Forget March Madness. U.S. Bank just scored a few more points in the mobile banking game.
Indeed, the fifth-largest commercial bank in the United States knocked out its remote deposit capture mobile functionality to its customers this week, making it one of the first major banks in the nation to offer RDC to its customers. For now, RDC for mobile is exclusive to U.S. Bank’s iPhone customers.
But, in an exclusive interview with Bank Innovation, U.S. Bancorp.’s executive vice president and chief strategy officer, said that the Minneapolis bank plans to inject the Android with RDC capabilities by this summer. Howell D. “Mac” McCullough III explained that U.S. Bank’s mobile strategy is based on the fact that mobile devices are central to consumers’ lives.
“If you forget a mobile device when you walk out of the door, you realize very quickly, ‘I don’t have my phone with me,’” McCullough tells Bank Innovation. “With the credit card, you could go days and not realize you left your credit card in a different suit or maybe even at a restaurant.”
In tandem with the RDC announcement, U.S. Bank also debuted new real-time text or email alerts for credit card customers. Like RDC, real-time alerts are equally important to mobile devices given the immediacy of the devices to consumers.

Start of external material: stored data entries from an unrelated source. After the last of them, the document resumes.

#[global] Instance str_of_inj : Inj (=) (=) str_of.
Proof. intros a b H. by rewrite <- (bytes_of_str a), <- (bytes_of_str b), H. Qed.

#[global] Instance str_bytes_inj : Inj (=) (=) str_bytes.
Proof. intros a b H. by rewrite <- (str_of_bytes a), <- (str_of_bytes b), H. Qed.

Lemma beq_true a b : beq a b = true ↔ a = b.
Proof. apply Ascii.eqb_eq. Qed.

Lemma beq_false a b : beq a b = false ↔ a ≠ b.
Proof. apply Ascii.eqb_neq. Qed.

#[global] Instance code_inj : Inj (=) (=) code.
Proof.
  intros a b H. rewrite <- (ascii_N_embedding a), <- (ascii_N_embedding b).
  unfold code in H. by rewrite H.
Qed.

Lemma code_lt b : code b < 256.
Proof. apply N_ascii_bounded. Qed.

Lemma len_app {A} (l k : list A) : len (l ++ k) = len l + len k.
Proof. unfold len. rewrite length_app. lia. Qed.

Lemma len_cons {A} (x : A) l : len (x :: l) = len l + 1.
Proof. unfold len. simpl length. lia. Qed.

Lemma len_nil {A} : len (@nil A) = 0.
Proof. done. Qed.

Lemma in_range_spec lo hi b : in_range lo hi b = true ↔ lo <= b <= hi.
Proof. unfold in_range. rewrite andb_true_iff, !N.leb_le. done. Qed.

Lemma forallb_Forall {A} (p : A → bool) l : forallb p l = true ↔ Forall (fun x => p x = true) l.
Proof.
  induction l as [|x l IH]; cbn [forallb]; [by split; [constructor|]|].
  by rewrite andb_true_iff, Forall_cons, IH.
Qed.
(** the field (if any) in front of an element *)
Lemma field_prefix (object : bool) keys rest n field r1 n1 :
  (if object
   then n ← node n; '(field, rest) ← scan_key unescape keys rest; Ok (field, rest, n)
   else Ok ([], rest, n)) = Ok (field, r1, n1) →
  n <= MAX_NODES →
  ∃ p, rest = p ++ r1 ∧ Prefix unescape object field p ∧
       n1 = (if object then 1 else 0) + n ∧ n1 <= MAX_NODES ∧ (object = true → field ∉ keys).
Proof using Type.
  destruct object; intros H Hn.
  - open_bind H as n' [-> Hn']%node_ok.
    open_bind H as [f r] (p & -> & Hp & Hk)%scan_key_prefix. injection H as <- <- <-.
    exists p. split_and!; [done|done|lia|lia|done].
  - injection H as <- <- <-. exists []. split_and!; [done|constructor|lia..|done].
Qed.

(** what the first byte of a text says of its tree *)
Lemma literal_head t c : t = str_bytes "null" ∨ t = str_bytes "true" ∨ t = str_bytes "false" ∨ JsonNumber t →
  next_is c t = true → c ≠ QUOTE ∧ c ≠ "{"%char.
Proof using Type.
  intros [->|[->|[->|[mi i f e Hm Hi _ _]]]]; cbn; [by intros <-%beq_true..|].
  destruct Hm as [-> | ->]; cbn; [|by intros <-%beq_true].
  destruct Hi as [|d ds Hd _]; cbn; [by intros <-%beq_true|]. intros <-%beq_true.
  split; intros ->; vm_compute in Hd; discriminate.
Qed.
Lemma text_head d b m t w txt rest c :
  Text d b m t txt → Spaces w → next_is c (w ++ txt ++ rest) = true →
  (c = QUOTE → ∃ n, t = TStr n) ∧ (c = "{"%char → ∃ items, t = TSeq true items).
Proof using Type.
  intros Ht [|s w' Hs _]; cycle 1.
  { cbn. intros ->%beq_true. by split; intros ->. }
  destruct Ht as [d b m t H _|d b m n t (body & -> & _) _|d b m o w' _|d b m o items w' body _ _]; cbn [app].
  - intros Hn. assert (Hc : next_is c t = true).
    { destruct t as [|x t]; [|exact Hn]. destruct H as [H|[H|[H|H]]]; [vm_compute in H; discriminate..|].
      inversion H as [mi i f e ? Hi _ _ En]. apply app_nil in En as [_ [-> _]%app_nil]. inversion Hi. }
    by destruct (literal_head t c H Hc).
  - intros <-%beq_true. split; [by exists n|]. intros E. vm_compute in E. discriminate E.
  - intros <-%beq_true. destruct o; (split; [intros E; vm_compute in E; discriminate E|]); [by eexists|done].
  - intros <-%beq_true. destruct o; (split; [intros E; vm_compute in E; discriminate E|]); [by eexists|done].
Qed.

(** the checks around the value of a field *)
Lemma fits d b k m t w txt rest :
  Text (d + 1) (b || binds frame d k) m t txt → Spaces w →
  (if b then require (next_is QUOTE (w ++ txt ++ rest)) else Ok tt) = Ok tt →
  (if binds frame d k then require (next_is "{" (w ++ txt ++ rest)) else Ok tt) = Ok tt →
  frame_cap frame d k (len (w ++ txt)) = Ok tt → Fits d b k t txt.
Proof using Type.
  intros Ht Hw Hq Hb Hc. unfold frame_cap, named, bytes_eqb in Hc. rewrite len_app in Hc. split.
  - intros ->. apply require_ok in Hq. by apply (text_head _ _ _ _ _ _ _ _ Ht Hw Hq).
  - intros E. rewrite E in Hb. apply require_ok in Hb. by apply (text_head _ _ _ _ _ _ _ _ Ht Hw Hb).
  - intros -> -> ->. cbn in Hc. apply cap_ok in Hc. lia.
  - intros -> -> ->. cbn in Hc. apply cap_ok in Hc. lia.
Qed.

Ltac items_lia := unfold items_depth, items_nodes in *; cbn [fold_right snd]; lia.

Lemma members_step fuel :
  value_sound_at fuel → members_sound_at fuel → members_sound_at (S fuel).
Proof using Type.
  intros IHv IHm d b object keys rest n rest' n' H Hn. cbn [Bounds.members] in H.
  open_bind H as [[field r1] n1] Hf.
  apply field_prefix in Hf as (p & -> & Hp & -> & Hn1 & Hk); [|done].
  open_bind H as [] Hq. open_bind H as [] Hb. open_bind H as [r2 n2] Hv.
  apply IHv in Hv as (t & w & txt & Er1 & Hw & Ht & -> & Hn2 & Hd & Hwf).
  open_bind H as [] Hc. rewrite Er1, app_assoc, slice_app in Hc. rewrite Er1 in Hq, Hb.
  pose proof (fits d (b && object) field _ _ _ _ _ Ht Hw Hq Hb Hc) as Hfit.
  destruct (space_split r1) as (w0 & Ew0 & Hw0). destruct (space_split r2) as (w' & Ew' & Hw').
  destruct (space r2) as [|c r3]; [done|]. rewrite Ew0, Er1, Ew'.
  assert (Spaces (w0 ++ w)) as Hww by (by apply Forall_app).
  destruct (beq c ",") eqn:Ecomma.
  - apply beq_true in Ecomma as ->.
    destruct (IHm _ _ _ _ _ _ _ _ H Hn2)
      as (items & body & -> & Hi & -> & Hn3 & Hd3 & Hwf3 & Hdup3).
    exists ((field, t) :: items), (p ++ (w0 ++ w) ++ txt ++ w' ++ ","%char :: body).
    split_and!; [by rewrite <- !app_assoc|by constructor|items_lia..|by split|].
    intros ->. destruct Hdup3 as [Hnd Hnin]; [done|]. specialize (Hk eq_refl).
    cbn [fmap list_fmap fst]. split; [apply NoDup_cons; set_solver|]. set_solver.
  - destruct (beq c (closing object)) eqn:Eclose; [|done]. apply beq_true in Eclose as ->.
    injection H as <- <-.
    exists [(field, t)], (p ++ (w0 ++ w) ++ txt ++ w' ++ [closing object]).
    split_and!; [by rewrite <- !app_assoc|by constructor|items_lia..|by split|].
    intros ->. specialize (Hk eq_refl). split; [by apply NoDup_singleton|]. set_solver.
Qed.

Lemma scanner_sound fuel : value_sound_at fuel ∧ members_sound_at fuel.
Proof using Type.
  induction fuel as [|fuel [IHv IHm]].
  - split; intros ?; intros; discriminate.
  - split; [by apply value_step|by apply members_step].
Qed.
End Sound.

(** C13. An input the admission scanner accepts is, up to surrounding white
    space, the text of one JSON tree: within the byte ceiling, valid UTF-8, at
    most [MAX_DEPTH] deep, at most [MAX_NODES] values and keys, no object with
    a duplicate decoded key, and each string within the ceiling of its place:
    the scanner's own, or in a frame twice the scalar ceiling for [base64]; a
    key the scalar ceiling.  In a frame the field [binding] of the outermost
    object is an object whose fields are 32 lower-case hexadecimal digits each,
    and its fields [args] and [result] are within the request's and the
    result's ceilings. *)
Theorem scan_json_sound frame smax unescape max input :
  scan_json frame smax unescape max input = Ok tt →
  len input <= max ∧ utf8_valid input = true ∧
  ∃ t w txt w', input = w ++ txt ++ w' ∧ Spaces w ∧ Text frame smax unescape 1 false smax t txt ∧ Spaces w' ∧
    depth t <= MAX_DEPTH ∧ nodes t <= MAX_NODES ∧ DistinctKeys t.
Proof.
  unfold scan_json. intros H.
  open_bind H as [] Hlen%cap_ok. open_bind H as [] Hutf%require_ok.
  open_bind H as [rest n] Hv. apply require_ok in H.
  apply (scanner_sound frame smax unescape) in Hv
    as (t & w & txt & -> & Hw & Ht & -> & Hn & Hd & Hwf).
  destruct (space_split rest) as (w' & Ew & Hw').
  destruct (space rest); [|done]. rewrite app_nil_r in Ew. subst w'.
  split_and!; [done..|]. exists t, w, txt, rest.
  assert (MAX_DEPTH = 32) by done. split_and!; [done..|lia|lia|done].
Qed.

That immediacy is one of the reasons why U.S. Bank – along with the entire banking industry – has its eye on movement within the mobile payments scene, McCullough says. U.S. Bank, for one, entered the mobile payment testing playground by piloting a service through Visa, DeviceFidelity, FIS and Monitise last November. In a number of states, its customers can pay by waving their phones in front of Visa payWave contactless payment technology.
TRIAL UPDATE
At this point, McCullough says the cell-phones-as-payment trial has its “ups and downs” like any pilot, but he has noticed that retailers are becoming more accepting of the technology overall, which is crucial to its success.
“In general, we are seeing good acceptance and are seeing more retailers provide contactless devices,” says McCullough. “That is really the key to get adoption across the marketplace. The more retailers, the more we will see the capability. Visa and Mastercard started the same way. They needed acceptance so consumers would ask for it.”
Still, McCullough believes ubiquity of mobile payments is still a few years off.
On U.S. Bank’s nearer-term radar is integrating its online and mobile channels tighter as it sees “a pretty large overlap” between the channels,” he says. “We will get to a point that what’s available online will be made available through the mobile device.”
Perhaps that has something to do with the tablet, which has also secured a spot on U.S. Bank’s and McCullough’s road map.
“We are doing some work with the tablets,” McCullough says. “What’s pretty cool with tablets is that it does give you more real estate and a bit more processing power. …You can start to present information to customers and maybe communicate in a different way.”
The key to any of these mobile efforts, though, is making sure the right customers are hearing the right messages, McCullough stresses. He says the mobile banking innovations are not just Gen Y-centric, but are applicable across the various customer demographics. Marketing messages should reflect that, he says.
“Clearly things are moving very quickly,” he says.